• [Exercise] Look through the entries below and show every line containing the word "numbers".

• [Supplied records]
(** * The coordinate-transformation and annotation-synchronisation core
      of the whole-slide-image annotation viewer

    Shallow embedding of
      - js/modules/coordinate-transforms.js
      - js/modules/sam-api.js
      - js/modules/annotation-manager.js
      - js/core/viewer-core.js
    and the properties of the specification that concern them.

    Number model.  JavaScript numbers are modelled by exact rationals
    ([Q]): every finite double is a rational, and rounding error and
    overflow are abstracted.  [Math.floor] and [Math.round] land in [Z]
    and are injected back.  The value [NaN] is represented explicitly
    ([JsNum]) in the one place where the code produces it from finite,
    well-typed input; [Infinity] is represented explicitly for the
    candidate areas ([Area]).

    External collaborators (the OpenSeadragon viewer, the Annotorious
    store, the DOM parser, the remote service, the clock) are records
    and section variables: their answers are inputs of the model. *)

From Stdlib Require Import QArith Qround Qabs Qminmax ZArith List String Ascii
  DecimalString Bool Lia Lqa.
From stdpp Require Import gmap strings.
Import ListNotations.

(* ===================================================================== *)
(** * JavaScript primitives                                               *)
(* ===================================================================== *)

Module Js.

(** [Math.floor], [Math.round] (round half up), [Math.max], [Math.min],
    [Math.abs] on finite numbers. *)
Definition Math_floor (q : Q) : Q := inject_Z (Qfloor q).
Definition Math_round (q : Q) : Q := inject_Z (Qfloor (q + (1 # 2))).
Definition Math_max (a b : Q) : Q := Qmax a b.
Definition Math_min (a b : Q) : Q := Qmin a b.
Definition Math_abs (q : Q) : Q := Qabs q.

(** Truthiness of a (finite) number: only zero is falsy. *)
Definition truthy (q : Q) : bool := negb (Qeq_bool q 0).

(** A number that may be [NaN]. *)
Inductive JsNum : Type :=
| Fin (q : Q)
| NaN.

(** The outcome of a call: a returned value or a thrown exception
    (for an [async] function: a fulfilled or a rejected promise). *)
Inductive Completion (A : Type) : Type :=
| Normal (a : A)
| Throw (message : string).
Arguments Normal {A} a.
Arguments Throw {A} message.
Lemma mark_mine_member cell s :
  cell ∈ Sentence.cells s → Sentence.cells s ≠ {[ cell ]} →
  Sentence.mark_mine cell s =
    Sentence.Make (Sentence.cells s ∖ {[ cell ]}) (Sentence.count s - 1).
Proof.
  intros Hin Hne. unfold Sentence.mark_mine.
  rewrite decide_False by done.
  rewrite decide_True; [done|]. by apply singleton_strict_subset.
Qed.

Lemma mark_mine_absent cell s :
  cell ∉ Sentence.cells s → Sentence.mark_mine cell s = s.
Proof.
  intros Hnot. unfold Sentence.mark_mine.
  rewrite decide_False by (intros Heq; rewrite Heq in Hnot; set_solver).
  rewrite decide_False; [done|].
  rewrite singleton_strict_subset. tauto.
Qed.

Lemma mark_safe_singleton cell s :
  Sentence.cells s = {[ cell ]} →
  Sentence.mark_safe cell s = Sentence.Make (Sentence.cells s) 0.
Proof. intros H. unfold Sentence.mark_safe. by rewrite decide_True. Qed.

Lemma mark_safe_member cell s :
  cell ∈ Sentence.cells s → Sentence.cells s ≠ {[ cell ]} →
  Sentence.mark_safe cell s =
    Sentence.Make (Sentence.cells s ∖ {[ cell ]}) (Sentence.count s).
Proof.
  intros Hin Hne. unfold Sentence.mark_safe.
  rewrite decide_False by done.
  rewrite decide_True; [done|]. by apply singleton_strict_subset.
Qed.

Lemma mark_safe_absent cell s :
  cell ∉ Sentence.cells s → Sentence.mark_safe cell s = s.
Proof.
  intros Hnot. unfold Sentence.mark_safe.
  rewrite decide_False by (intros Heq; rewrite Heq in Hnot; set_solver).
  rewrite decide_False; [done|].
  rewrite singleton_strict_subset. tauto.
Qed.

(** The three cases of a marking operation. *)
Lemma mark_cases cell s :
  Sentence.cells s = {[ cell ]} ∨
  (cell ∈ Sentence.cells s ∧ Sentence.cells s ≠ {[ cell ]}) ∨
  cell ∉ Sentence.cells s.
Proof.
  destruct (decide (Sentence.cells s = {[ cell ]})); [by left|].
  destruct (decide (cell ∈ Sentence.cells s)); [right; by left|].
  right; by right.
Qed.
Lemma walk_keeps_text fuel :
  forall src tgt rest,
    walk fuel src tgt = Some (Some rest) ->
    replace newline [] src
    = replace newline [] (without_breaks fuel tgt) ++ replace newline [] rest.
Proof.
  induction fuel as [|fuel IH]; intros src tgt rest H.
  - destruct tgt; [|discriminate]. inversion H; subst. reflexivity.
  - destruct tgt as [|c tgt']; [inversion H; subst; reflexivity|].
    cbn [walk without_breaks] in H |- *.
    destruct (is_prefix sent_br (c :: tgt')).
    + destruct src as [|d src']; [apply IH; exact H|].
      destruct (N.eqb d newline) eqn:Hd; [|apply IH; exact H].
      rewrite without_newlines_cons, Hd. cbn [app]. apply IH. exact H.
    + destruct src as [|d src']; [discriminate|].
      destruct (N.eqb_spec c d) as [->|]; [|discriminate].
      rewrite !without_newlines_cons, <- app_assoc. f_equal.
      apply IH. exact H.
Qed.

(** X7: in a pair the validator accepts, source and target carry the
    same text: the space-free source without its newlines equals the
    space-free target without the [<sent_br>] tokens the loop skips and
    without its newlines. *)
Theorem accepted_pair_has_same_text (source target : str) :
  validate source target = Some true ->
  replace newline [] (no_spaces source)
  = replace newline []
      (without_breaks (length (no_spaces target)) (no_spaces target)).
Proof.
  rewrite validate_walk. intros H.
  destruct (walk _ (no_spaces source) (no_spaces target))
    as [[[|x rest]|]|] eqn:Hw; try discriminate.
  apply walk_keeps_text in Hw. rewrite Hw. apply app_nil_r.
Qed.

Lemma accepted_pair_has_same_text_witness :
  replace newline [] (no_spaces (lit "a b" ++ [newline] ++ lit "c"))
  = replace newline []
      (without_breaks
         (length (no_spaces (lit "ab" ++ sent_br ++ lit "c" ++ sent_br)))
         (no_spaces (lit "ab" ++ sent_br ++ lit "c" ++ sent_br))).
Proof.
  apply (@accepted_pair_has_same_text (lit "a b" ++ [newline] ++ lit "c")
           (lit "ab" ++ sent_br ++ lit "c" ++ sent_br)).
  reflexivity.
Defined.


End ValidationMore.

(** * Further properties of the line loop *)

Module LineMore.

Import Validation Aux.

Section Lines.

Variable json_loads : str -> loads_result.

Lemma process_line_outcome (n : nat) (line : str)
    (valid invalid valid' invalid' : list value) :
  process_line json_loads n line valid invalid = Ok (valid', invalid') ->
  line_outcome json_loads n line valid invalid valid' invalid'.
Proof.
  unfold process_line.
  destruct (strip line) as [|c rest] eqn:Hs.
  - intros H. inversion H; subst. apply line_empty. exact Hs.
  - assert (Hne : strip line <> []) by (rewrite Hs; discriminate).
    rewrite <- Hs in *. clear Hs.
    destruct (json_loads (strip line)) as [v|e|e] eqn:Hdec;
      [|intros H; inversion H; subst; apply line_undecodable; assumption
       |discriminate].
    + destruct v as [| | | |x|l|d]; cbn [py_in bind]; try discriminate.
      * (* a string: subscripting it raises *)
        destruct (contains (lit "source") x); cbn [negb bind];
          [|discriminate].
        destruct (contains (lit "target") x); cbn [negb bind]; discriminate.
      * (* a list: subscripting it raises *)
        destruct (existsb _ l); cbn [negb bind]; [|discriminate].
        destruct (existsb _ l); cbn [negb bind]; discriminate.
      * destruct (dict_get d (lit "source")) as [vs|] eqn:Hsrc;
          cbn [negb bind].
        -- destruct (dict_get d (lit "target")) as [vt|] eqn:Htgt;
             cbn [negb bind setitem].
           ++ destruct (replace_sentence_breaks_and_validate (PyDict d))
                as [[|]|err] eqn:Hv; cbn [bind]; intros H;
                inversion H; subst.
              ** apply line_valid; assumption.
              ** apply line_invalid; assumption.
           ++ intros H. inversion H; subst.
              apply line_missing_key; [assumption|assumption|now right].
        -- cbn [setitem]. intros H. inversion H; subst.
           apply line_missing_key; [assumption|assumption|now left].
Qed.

• [Solution for this exercise]
    Number model.  JavaScript numbers are modelled by exact rationals
    [Math.abs] on finite numbers. *)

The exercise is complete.